Industry Has Big Stake in Monitoring Government
The explosive growth of electronic commerce has caught the attention of U.S. policy-makers, who are grappling with a wide range of issues including enforcement, jurisdiction, taxation, tariffs, national sovereignty, privacy and security.
By David Silverberg, Contributing Writer
The explosive growth of electronic commerce has caught the attention of U.S. policy-makers, who are grappling with a wide range of issues including enforcement, jurisdiction, taxation, tariffs, national sovereignty, privacy and security.

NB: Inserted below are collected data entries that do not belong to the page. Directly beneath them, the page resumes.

(** * MultiAgent_AI_R: the orchestration engine, verified

    A shallow embedding of the coordination logic of the repository:

    - [ralf_proxy.py]  : [call_ralf_with_retry], the resilient upstream client,
                         and [chat_completions], the endpoint in front of it;
    - [src/crew.py]    : [NewsCrew.run], the research / validate / compose loop
                         with bounded backtracking, and [generate_news_article];
    - [src/callbacks.py]: the events the loop publishes;
    - [app.py]         : [generate_article], the submission endpoint,
                         [run_crew_async] and [get_result];
    - [src/formatting.py]: [format_news_article], the markdown post-processor,
                         and its copy in [format_news.py];
    - [src/tools.py]   : [NewsSearchTool._run], the news search tool.

    Conventions.  A Python [str] is the list of its Unicode code points.
    Python floats are idealised as rationals: rounding is left out, but the
    [OverflowError] of converting an int that no float can hold is kept.
    External collaborators (the
    upstream HTTP service, the CrewAI workers, the random generator, the uuid
    generator) are oracles passed as arguments; Python built-ins whose Unicode
    tables are not reproduced here ([str.upper], [str.isalnum]) are section
    variables, so every theorem holds whatever those tables are. *)

From Stdlib Require Import QArith Qminmax Lqa.
From stdpp Require Import gmap strings list pretty.

Set Default Proof Using "Type".

(* ===================================================================== *)
(** * Python strings                                                      *)
(* ===================================================================== *)

Module Py.

(** A character is a Unicode code point. *)
Definition char : Type := N.
Definition str : Type := list char.

(** Decoding of the UTF-8 bytes of a literal written in this file. *)
Fixpoint utf8_decode (bs : list N) : str :=
  match bs with
  | [] => []
  | b0 :: r0 =>
    if (b0 <? 128)%N then b0 :: utf8_decode r0
    else match r0 with
    | [] => [b0]
    | b1 :: r1 =>
      if (b0 <? 224)%N then ((b0 - 192) * 64 + (b1 - 128))%N :: utf8_decode r1
      else match r1 with
      | [] => [b0; b1]
      | b2 :: r2 =>
        if (b0 <? 240)%N
        then ((b0 - 224) * 4096 + (b1 - 128) * 64 + (b2 - 128))%N :: utf8_decode r2
        else match r2 with
        | [] => [b0; b1; b2]
        | b3 :: r3 =>
          ((b0 - 240) * 262144 + (b1 - 128) * 4096 + (b2 - 128) * 64 + (b3 - 128))%N
            :: utf8_decode r3
        end
      end
    end
  end.

Fixpoint bytes_of (s : string) : list N :=
  match s with
  | EmptyString => []
  | String a s' => Ascii.N_of_ascii a :: bytes_of s'
  end.

(** [lit "..."] is the Python string literal with that text. *)
Definition lit (s : string) : str := utf8_decode (bytes_of s).
Global Arguments lit : simpl never.

(** [needle in hay] on strings: substring test. *)
Fixpoint startswith (hay prefix : str) {struct prefix} : bool :=
  match prefix, hay with
  | [], _ => true
  | p :: prefix', h :: hay' => (p =? h)%N && startswith hay' prefix'
  | _ :: _, [] => false
  end.

Fixpoint contains (needle hay : str) : bool :=
  startswith hay needle ||
  match hay with
  | [] => false
  | _ :: hay' => contains needle hay'
  end.

(** [s[:n]] *)
Definition slice_to (n : nat) (s : str) : str := take n s.

(** [str(n)] and [f"{n}"] for an integer. *)
Definition of_int (z : Z) : str := lit (pretty z).
Global Arguments of_int : simpl never.

(** [str.isspace] on one character (Py_UNICODE_ISSPACE); also the class
    [\s] of [re] on [str] patterns. *)
Definition isspace (c : char) : bool :=
  ((9 <=? c) && (c <=? 13) || (28 <=? c) && (c <=? 32)
   || (c =? 133) || (c =? 160) || (c =? 5760)
   || (8192 <=? c) && (c <=? 8202)
   || (c =? 8232) || (c =? 8233) || (c =? 8239) || (c =? 8287) || (c =? 12288))%N.

(** [str.upper] restricted to ASCII text, where it is the built-in's value. *)
Definition ascii_upper (s : str) : str :=
  map (fun c => if (97 <=? c)%N && (c <=? 122)%N then (c - 32)%N else c) s.

End Py.

Abbreviation str := Py.str.
Abbreviation lit := Py.lit.

(* ===================================================================== *)
(** * ralf_proxy.py: the resilient upstream client                        *)
(* ===================================================================== *)

Module Proxy.

(** Module-level configuration, read from the environment with defaults. *)
Record Config := {
  MAX_RETRIES : Z;
  BASE_DELAY : Q;
  MAX_DELAY : Q;
  JITTER_RANGE : Q
}.

Definition default_config : Config :=
  {| MAX_RETRIES := 5; BASE_DELAY := 2; MAX_DELAY := 60; JITTER_RANGE := 1 # 2 |}.

(** The literal [0.5] of [max(0.5, delay + jitter)]; the spec's MinDelay. *)
Definition MIN_DELAY : Q := 1 # 2.

(** [requests.Response]: the two attributes the client reads. *)
Record Response := { status_code : Z; text : str }.

(** Outcome of [requests.post]. *)
Inductive PostOutcome :=
| Responded (response : Response)
| RequestException (e : str).

(** The error dictionary [{"error": ..., "status_code": ...}]. *)
Record ErrorDict := { error : str; error_status_code : Z }.

(** What the caller can observe beside the returned pair. *)
Record Log := { posts : nat; sleeps : list Q }.

Definition log_post (l : Log) : Log := {| posts := S (posts l); sleeps := sleeps l |}.
Definition log_sleep (d : Q) (l : Log) : Log :=
  {| posts := posts l; sleeps := sleeps l ++ [d] |}.

(** Body of the [try] block: either the function returns, or [last_error]
    is set and control falls through to the backoff computation. *)
Inductive Attempt :=
| Return (r : option Response * option ErrorDict)
| Retryable (last_error : ErrorDict).

Definition try_post (outcome : PostOutcome) : Attempt :=
  match outcome with
  | Responded response =>
    if (200 <=? status_code response)%Z && (status_code response <? 300)%Z then
      Return (Some response, None)
    else if (400 <=? status_code response)%Z && (status_code response <? 500)%Z
            && negb (status_code response =? 429)%Z then
      let error_msg :=
        lit "Error cliente RALF: " ++ Py.of_int (status_code response)
          ++ lit " - " ++ text response in
      Return (None, Some {| error := error_msg; error_status_code := status_code response |})
    else
      let error_msg :=
        lit "Error temporal RALF: " ++ Py.of_int (status_code response)
          ++ lit " - " ++ Py.slice_to 200 (text response) in
      Retryable {| error := error_msg; error_status_code := status_code response |}
  | RequestException e =>
    let error_msg := lit "Excepción conexión RALF: " ++ e in
    Retryable {| error := error_msg; error_status_code := 503 |}
  end.

(** [random.random() * 2 - 1] *)
Definition jitter_draw (rnd : Q) : Q := (rnd * 2 - 1)%Q.

(** The first integer that does not fit a float: it rounds to 2**1024. *)
Definition FLOAT_LIMIT : Z := 2 ^ 1024 - 2 ^ 970.
Global Arguments FLOAT_LIMIT : simpl never.

(** [float * int] converts the int to a float before it multiplies: the
    float (idealised as the integer itself), or [None] for the
    [OverflowError] "int too large to convert to float". *)
Definition float_of_int (n : Z) : option Q :=
  if (Z.abs n <? FLOAT_LIMIT)%Z then Some (inject_Z n) else None.

(** [min(MAX_DELAY, BASE_DELAY * (2**attempt))]; [None] when the product
    raises [OverflowError]. *)
Definition backoff_delay (cfg : Config) (attempt : nat) : option Q :=
  match float_of_int (2 ^ Z.of_nat attempt) with
  | Some power => Some (Qmin (MAX_DELAY cfg) (BASE_DELAY cfg * power)%Q)
  | None => None
  end.

Definition final_delay (cfg : Config) (attempt : nat) (rnd : Q) : option Q :=
  match backoff_delay cfg attempt with
  | Some delay =>
    let jitter := (delay * JITTER_RANGE cfg * jitter_draw rnd)%Q in
    Some (Qmax (1 # 2) (delay + jitter)%Q)
  | None => None
  end.

(** How a call of the client ends: it returns its pair, or the backoff
    computation, which no [try] covers, raises [OverflowError]. *)
Inductive CallOutcome :=
| Returned (r : option Response * option ErrorDict)
| Raises_OverflowError.

Section Client.
Variable cfg : Config.
(** [post attempt]: what [requests.post] does at that iteration. *)
Variable post : nat -> PostOutcome.
(** [random attempt]: the value of [random.random()] at that iteration. *)
Variable random : nat -> Q.

(** [for attempt in range(MAX_RETRIES): ...] followed by the final return. *)
Fixpoint retry_loop (attempts : list nat) (last_error : option ErrorDict) (log : Log)
  : CallOutcome * Log :=
  match attempts with
  | [] => (Returned (None, last_error), log)
  | attempt :: rest =>
    let log := log_post log in
    match try_post (post attempt) with
    | Return r => (Returned r, log)
    | Retryable e =>
      match final_delay cfg attempt (random attempt) with
      | None => (Raises_OverflowError, log)
      | Some d =>
        let log :=
          if (Z.of_nat attempt <? MAX_RETRIES cfg - 1)%Z then log_sleep d log else log in
        retry_loop rest (Some e) log
      end
    end
  end.

Definition call_ralf_with_retry : CallOutcome * Log :=
  retry_loop (seq 0 (Z.to_nat (MAX_RETRIES cfg))) None {| posts := 0; sleeps := [] |}.
End Client.

(** The spec's formula, in its words. *)
Definition spec_delay (MinDelay MaxDelay BaseDelay JitterRange : Q) (a : nat) (r : Q) : Q :=
  let d := Qmin MaxDelay (BaseDelay * inject_Z (2 ^ Z.of_nat a))%Q in
  Qmax MinDelay (d + d * JitterRange * r)%Q.

End Proxy.

(* ===================================================================== *)
(** * Properties of the resilient client                                  *)
(* ===================================================================== *)

Module ProxyFacts.
Import Proxy.

Lemma lit_app_nonempty (s : string) (t : str) : lit s <> [] -> lit s ++ t <> [].
Proof. destruct (lit s); [congruence | discriminate]. Qed.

A Commerce Department estimate anticipates e-commerce revenue of $1 trillion annually by 2003. Internet retail sales are expected to spring from their 1996 level of $530 million to $6.6 billion by the end of the year.
One estimate has the number of Internet users doubling every six to nine months. Intel Corp.'s experience is a good example of this impact. At the beginning of 1997, Intel was not doing sales over the Web. After putting up a Web site, by November 1998 it was selling $1 billion worth of chips a month.
Unsurprisingly, all this activity has come to the attention of the feds in the executive branch who are grappling with the big questions: How do you encourage commerce while combating crime and do it in an environment where rules and capabilities are evolving daily?
Besides the issues of enforcement, jurisdiction, taxation, tariffs, national sovereignty, privacy, security, there are questions of liability, responsibility and culpability.
If a recent conference on electronic commerce regulation held at American University's Washington College of Law is any indication, pure capitalists have little to fear so far. The 1997 Framework for Electronic Commerce, which establishes U.S. government policy, still holds. That framework states that the private sector should lead, government should avoid over-regulation, and where it's needed to regulate, its rules should be "predictable, minimalist, consistent and simple." It called on all governments to acknowledge the Internet's unique capabilities and facilitate electronic commerce.
Given this policy, regulators are very wary of going too far. They are especially afraid of strangling the baby in the cradle.
As Elliot Maxwell, a special adviser to the Commerce Secretary William Daley noted, "This market is blessed. It's blessed by access to capital, so that any good idea can get funded. It has wonderful technology. It has entrepreneurial spirit. The thing that is most problematic is policy. If we get the policy right, we can do wonderful things. If we get it wrong, we can strangle this."
At the same time, the need for regulation is growing along with the e-commerce activity. Regulators are going to have to establish standards and enforce the law. The standards, which include signatures, banking and security are in flux, all because they depend on technological solutions that are still evolving.
Enforcement seems to be steaming along mainly because the tools exist in law and merely have to be applied in a new technological environment. A prime example of this is the Securities and Exchange Commission's Office of Internet Enforcement, which is using existing regulations to pursue electronic fraud, market manipulation, spamming and a variety of other Internet scams and crimes.
What does all this struggling mean to the folks with their hands on the hardware? Not much at the moment. But that is exactly the point. If industry people want to shape the regulatory environment of the future, they have to get involved at this early, conceptual stage before regulations are promulgated and published.
That means starting to think about these issues and the industry's preferred solutions. What kind of regulation would industry like to see? What kinds of legal standards?
It also means the industry has to look up from its monitors and start monitoring the government, examining proposed regulations, getting input to lawmakers and regulators at both the state and federal levels. And this means active grass-roots involvement not just leaving it up to associations and lobbying groups.
"We're going through a dangerous time when regulators are looking to offline models for regulation," warned George Vradenburg III, senior vice president for global and strategic policy at America Online. Regulators and courts are looking to old regulatory models like the railroads and heavy industry as they grope for metaphors for e-commerce and those old models do not apply.
Vradenburg's solution is for industry to police itself as much as possible. "If we [industry] provide a safe, valuable and secure experience online, government doesn't have to," he argued.
Perhaps one of the most telling summations of the state of e-commerce regulation at the American University conference was given by Thomas Vartanian, an attorney with the firm Fried, Frank, Harris, Shriver & Jacobson.
As Vartanian put it: "The rules of regulation are that you monitor infant markets, guide adolescent markets and regulate mature markets."